## The problem
The entries below contain a line with "From S2P Require Import NestFlat." and a line with "assert (Hlog : Z.log2". Quote exactly those two lines and all lines between them.

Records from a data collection
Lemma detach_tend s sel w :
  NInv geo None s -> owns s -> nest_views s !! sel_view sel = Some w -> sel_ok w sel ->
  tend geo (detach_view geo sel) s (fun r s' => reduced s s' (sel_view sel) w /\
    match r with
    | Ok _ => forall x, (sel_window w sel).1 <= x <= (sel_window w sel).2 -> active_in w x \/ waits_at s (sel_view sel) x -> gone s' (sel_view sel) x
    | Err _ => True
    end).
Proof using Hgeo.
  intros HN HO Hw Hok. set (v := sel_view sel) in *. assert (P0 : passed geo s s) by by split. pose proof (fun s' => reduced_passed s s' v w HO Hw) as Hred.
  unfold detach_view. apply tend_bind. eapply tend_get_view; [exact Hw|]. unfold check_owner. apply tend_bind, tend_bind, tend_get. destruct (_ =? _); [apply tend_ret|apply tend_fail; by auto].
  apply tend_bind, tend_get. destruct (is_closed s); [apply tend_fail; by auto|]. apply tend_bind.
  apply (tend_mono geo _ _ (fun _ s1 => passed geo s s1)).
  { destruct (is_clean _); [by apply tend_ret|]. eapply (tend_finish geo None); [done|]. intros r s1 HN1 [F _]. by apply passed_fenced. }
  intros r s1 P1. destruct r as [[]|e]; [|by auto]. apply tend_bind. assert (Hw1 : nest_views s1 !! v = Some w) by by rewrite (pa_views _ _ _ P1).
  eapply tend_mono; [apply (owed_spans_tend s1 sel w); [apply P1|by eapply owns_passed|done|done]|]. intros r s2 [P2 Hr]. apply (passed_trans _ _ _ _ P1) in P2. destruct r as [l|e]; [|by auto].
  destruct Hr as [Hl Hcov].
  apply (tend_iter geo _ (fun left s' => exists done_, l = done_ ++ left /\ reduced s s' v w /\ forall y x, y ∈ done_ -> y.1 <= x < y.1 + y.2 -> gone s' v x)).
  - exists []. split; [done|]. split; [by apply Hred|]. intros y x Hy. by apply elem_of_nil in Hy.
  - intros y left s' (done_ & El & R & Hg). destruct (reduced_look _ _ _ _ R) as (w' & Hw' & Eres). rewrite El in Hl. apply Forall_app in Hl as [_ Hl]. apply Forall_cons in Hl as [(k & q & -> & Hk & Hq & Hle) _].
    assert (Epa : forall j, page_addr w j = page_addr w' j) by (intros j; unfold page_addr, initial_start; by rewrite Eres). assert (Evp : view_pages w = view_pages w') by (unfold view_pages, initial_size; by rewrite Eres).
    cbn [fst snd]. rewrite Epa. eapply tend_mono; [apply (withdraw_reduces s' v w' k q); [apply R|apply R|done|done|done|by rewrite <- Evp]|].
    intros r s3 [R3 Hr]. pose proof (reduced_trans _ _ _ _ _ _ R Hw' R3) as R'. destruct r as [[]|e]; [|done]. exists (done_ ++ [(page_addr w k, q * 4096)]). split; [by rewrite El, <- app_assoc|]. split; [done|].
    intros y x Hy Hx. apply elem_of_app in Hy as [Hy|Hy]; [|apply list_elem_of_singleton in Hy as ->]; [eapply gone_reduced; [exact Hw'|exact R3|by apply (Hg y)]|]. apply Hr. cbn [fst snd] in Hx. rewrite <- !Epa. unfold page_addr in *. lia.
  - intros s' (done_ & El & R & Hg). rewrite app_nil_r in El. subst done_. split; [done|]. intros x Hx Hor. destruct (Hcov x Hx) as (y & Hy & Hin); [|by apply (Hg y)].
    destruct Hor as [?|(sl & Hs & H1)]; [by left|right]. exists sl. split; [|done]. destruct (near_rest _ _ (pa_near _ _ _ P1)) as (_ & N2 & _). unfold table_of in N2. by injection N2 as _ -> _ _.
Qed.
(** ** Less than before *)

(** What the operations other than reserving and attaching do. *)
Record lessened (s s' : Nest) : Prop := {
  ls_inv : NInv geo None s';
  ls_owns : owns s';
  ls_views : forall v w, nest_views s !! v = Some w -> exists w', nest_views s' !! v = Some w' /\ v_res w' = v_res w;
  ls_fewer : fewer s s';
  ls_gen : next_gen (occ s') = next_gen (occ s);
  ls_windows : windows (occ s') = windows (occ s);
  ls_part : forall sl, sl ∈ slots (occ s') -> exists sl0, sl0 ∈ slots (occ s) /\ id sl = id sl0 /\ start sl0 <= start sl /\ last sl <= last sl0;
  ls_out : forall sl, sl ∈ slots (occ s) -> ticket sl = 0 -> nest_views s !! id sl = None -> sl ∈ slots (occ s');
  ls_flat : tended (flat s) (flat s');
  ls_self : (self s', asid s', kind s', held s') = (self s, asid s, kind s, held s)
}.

...

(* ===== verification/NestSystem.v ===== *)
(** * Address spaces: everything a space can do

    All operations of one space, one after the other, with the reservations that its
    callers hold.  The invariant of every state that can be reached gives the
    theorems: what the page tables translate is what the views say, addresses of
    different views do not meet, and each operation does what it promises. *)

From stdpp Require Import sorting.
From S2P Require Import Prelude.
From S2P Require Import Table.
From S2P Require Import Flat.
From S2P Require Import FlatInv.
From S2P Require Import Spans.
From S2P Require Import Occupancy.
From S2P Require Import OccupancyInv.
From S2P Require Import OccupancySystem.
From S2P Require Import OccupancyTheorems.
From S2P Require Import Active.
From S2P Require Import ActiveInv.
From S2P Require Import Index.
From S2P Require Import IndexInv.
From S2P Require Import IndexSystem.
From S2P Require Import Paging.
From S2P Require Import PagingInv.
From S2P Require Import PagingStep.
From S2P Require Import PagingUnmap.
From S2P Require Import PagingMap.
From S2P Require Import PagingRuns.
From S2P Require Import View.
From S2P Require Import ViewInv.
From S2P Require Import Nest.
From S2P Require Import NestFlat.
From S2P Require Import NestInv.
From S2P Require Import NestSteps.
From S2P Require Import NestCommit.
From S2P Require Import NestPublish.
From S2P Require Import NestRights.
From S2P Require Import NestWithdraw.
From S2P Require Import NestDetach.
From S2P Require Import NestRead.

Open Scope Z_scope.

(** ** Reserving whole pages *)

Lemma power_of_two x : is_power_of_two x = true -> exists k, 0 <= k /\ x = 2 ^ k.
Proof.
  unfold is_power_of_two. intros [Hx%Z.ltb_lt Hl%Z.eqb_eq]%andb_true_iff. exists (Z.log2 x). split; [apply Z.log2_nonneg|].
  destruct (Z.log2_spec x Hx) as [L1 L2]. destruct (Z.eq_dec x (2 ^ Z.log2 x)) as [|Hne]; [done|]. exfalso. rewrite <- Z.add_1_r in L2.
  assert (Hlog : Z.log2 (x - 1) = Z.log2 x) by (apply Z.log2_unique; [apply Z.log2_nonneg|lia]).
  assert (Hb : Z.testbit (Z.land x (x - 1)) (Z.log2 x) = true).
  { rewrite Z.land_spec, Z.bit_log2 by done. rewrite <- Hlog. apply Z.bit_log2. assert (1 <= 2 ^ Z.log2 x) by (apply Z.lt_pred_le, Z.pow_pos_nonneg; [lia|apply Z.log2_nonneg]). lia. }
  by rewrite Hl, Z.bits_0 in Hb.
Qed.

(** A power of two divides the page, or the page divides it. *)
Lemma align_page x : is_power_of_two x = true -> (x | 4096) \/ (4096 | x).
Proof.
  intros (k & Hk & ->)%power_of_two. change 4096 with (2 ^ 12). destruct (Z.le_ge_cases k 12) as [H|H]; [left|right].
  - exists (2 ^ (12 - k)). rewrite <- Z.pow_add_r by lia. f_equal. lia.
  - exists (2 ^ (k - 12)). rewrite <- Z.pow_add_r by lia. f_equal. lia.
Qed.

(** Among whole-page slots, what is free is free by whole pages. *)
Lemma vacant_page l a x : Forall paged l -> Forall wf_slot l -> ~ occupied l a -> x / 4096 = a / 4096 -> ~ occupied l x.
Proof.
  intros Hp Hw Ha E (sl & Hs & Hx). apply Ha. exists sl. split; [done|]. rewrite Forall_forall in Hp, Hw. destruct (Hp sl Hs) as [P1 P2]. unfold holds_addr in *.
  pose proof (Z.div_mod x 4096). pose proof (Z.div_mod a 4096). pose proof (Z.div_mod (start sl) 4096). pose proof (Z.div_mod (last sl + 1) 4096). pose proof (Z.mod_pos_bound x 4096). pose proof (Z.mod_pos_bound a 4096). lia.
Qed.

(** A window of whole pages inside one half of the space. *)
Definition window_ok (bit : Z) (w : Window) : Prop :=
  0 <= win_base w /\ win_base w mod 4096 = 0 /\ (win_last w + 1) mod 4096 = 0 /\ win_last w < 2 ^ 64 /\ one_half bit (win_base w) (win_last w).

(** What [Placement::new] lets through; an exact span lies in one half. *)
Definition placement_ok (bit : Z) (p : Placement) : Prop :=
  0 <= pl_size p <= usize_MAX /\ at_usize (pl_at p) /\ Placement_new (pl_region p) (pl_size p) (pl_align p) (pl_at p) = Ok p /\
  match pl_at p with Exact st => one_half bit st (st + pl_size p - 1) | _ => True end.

--

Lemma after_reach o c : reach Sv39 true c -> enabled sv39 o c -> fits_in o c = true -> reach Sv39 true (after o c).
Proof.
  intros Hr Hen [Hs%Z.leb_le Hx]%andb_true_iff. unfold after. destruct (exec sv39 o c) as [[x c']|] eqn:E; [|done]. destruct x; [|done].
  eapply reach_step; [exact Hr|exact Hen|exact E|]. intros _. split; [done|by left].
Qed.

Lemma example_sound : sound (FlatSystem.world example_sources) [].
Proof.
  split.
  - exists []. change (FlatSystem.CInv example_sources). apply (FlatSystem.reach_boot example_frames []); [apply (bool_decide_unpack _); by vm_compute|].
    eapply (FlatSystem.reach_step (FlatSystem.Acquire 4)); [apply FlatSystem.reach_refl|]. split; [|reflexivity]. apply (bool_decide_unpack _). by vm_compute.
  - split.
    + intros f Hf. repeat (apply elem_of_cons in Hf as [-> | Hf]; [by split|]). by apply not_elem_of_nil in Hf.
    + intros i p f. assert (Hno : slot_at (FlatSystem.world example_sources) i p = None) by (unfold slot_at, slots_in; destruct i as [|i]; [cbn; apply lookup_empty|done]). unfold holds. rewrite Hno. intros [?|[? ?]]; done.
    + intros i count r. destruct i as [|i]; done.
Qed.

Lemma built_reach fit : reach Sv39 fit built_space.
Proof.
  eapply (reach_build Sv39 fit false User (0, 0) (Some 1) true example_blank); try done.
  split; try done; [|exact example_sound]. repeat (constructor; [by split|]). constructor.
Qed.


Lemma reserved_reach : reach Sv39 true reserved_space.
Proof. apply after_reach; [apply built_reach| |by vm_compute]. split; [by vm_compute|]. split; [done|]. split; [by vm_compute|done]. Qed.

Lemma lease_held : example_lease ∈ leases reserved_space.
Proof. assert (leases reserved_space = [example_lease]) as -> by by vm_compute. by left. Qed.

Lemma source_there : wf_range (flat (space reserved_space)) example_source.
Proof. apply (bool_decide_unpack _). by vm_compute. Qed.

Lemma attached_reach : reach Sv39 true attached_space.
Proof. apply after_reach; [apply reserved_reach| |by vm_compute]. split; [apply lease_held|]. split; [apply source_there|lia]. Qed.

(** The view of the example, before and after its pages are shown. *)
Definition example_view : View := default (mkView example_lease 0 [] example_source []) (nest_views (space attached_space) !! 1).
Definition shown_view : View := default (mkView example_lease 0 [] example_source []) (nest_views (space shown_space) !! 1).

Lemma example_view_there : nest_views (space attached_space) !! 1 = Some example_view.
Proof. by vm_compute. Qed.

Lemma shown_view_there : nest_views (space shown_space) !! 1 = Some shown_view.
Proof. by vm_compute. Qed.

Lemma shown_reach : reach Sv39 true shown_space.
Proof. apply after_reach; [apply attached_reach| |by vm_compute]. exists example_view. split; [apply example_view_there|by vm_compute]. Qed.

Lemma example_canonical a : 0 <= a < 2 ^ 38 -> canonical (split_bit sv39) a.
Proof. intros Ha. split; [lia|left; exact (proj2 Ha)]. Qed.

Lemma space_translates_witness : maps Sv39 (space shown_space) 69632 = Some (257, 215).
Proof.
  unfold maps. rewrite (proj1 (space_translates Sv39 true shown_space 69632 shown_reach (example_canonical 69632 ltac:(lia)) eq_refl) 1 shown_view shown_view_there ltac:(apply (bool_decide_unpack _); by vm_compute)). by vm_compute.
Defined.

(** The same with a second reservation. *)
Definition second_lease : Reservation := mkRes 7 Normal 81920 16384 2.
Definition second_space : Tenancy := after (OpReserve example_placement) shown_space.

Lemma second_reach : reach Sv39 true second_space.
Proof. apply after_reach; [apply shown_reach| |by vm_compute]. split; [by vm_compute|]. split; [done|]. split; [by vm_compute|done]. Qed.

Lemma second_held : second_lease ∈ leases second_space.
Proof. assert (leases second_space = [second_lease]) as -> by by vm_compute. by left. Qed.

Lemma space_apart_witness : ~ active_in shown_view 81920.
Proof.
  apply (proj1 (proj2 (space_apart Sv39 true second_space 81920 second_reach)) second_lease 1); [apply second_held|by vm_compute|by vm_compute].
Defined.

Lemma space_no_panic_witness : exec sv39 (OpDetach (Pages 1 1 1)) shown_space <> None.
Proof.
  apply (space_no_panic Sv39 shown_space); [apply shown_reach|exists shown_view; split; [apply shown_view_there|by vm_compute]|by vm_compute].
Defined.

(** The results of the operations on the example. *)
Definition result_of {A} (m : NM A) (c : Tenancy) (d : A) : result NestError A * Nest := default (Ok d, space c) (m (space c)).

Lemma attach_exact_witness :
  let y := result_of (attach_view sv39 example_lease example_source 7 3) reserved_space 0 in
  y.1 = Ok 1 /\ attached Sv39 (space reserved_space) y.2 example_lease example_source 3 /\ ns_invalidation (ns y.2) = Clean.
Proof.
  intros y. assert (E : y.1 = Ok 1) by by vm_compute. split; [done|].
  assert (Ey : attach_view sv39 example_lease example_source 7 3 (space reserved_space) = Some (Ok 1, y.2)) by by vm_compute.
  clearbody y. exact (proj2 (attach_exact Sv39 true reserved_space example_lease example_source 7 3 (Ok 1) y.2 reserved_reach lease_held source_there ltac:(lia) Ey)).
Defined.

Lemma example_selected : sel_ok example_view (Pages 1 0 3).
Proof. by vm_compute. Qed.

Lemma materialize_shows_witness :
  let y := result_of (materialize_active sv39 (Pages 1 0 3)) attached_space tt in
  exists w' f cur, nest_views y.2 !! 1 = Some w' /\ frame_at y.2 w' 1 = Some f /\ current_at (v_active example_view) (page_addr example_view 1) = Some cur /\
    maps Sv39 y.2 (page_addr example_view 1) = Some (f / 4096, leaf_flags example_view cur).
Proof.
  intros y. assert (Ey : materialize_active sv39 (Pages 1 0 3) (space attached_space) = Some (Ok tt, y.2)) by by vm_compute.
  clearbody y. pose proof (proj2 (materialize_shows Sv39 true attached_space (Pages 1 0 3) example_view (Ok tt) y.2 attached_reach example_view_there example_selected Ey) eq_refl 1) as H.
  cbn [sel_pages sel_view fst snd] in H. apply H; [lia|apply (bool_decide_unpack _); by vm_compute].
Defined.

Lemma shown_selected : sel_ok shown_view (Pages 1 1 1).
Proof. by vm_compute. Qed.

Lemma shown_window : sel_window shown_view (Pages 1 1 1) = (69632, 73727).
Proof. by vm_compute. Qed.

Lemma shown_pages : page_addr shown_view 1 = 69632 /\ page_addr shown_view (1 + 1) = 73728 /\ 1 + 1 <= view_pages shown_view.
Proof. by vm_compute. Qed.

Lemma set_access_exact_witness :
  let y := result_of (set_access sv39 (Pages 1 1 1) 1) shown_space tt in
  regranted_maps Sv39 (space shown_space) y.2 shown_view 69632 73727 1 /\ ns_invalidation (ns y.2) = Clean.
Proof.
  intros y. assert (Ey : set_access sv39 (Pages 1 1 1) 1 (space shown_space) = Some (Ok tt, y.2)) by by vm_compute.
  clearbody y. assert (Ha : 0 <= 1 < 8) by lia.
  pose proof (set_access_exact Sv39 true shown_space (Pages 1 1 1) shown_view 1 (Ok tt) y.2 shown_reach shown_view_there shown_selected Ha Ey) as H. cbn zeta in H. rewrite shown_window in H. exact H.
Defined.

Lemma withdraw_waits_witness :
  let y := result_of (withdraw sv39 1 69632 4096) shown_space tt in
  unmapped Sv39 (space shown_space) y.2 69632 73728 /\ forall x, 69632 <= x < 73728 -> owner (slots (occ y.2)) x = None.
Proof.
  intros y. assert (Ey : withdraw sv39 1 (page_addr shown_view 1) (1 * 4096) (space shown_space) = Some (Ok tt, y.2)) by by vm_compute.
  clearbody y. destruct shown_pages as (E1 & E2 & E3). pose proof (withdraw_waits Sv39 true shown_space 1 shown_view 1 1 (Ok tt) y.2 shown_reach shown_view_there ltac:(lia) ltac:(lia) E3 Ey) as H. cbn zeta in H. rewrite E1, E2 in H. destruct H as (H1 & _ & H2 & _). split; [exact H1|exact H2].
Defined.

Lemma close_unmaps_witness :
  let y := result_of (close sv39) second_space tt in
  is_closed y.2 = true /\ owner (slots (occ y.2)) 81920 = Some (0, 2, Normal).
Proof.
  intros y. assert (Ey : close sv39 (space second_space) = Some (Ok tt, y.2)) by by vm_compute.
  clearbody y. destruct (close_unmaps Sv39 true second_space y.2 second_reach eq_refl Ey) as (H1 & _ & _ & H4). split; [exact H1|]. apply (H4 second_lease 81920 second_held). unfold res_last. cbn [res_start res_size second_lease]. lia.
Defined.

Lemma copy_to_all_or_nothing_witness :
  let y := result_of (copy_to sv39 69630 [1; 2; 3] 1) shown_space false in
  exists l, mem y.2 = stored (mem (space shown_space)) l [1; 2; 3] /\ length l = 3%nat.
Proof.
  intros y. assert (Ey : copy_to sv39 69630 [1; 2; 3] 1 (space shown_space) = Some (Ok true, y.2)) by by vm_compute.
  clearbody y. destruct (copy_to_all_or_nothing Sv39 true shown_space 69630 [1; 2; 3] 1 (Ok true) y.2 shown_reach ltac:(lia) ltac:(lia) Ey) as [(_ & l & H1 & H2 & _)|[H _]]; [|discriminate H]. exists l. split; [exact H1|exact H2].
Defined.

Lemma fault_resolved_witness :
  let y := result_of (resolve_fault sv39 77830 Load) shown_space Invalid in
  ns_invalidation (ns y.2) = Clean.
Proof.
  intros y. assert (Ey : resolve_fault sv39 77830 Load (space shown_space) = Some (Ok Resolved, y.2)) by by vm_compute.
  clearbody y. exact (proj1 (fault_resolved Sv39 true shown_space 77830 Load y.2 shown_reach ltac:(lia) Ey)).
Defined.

## Task result
From S2P Require Import NestFlat.
From S2P Require Import NestInv.
From S2P Require Import NestSteps.
From S2P Require Import NestCommit.
From S2P Require Import NestPublish.
From S2P Require Import NestRights.
From S2P Require Import NestWithdraw.
From S2P Require Import NestDetach.
From S2P Require Import NestRead.

Open Scope Z_scope.

(** ** Reserving whole pages *)

Lemma power_of_two x : is_power_of_two x = true -> exists k, 0 <= k /\ x = 2 ^ k.
Proof.
  unfold is_power_of_two. intros [Hx%Z.ltb_lt Hl%Z.eqb_eq]%andb_true_iff. exists (Z.log2 x). split; [apply Z.log2_nonneg|].
  destruct (Z.log2_spec x Hx) as [L1 L2]. destruct (Z.eq_dec x (2 ^ Z.log2 x)) as [|Hne]; [done|]. exfalso. rewrite <- Z.add_1_r in L2.
  assert (Hlog : Z.log2 (x - 1) = Z.log2 x) by (apply Z.log2_unique; [apply Z.log2_nonneg|lia]).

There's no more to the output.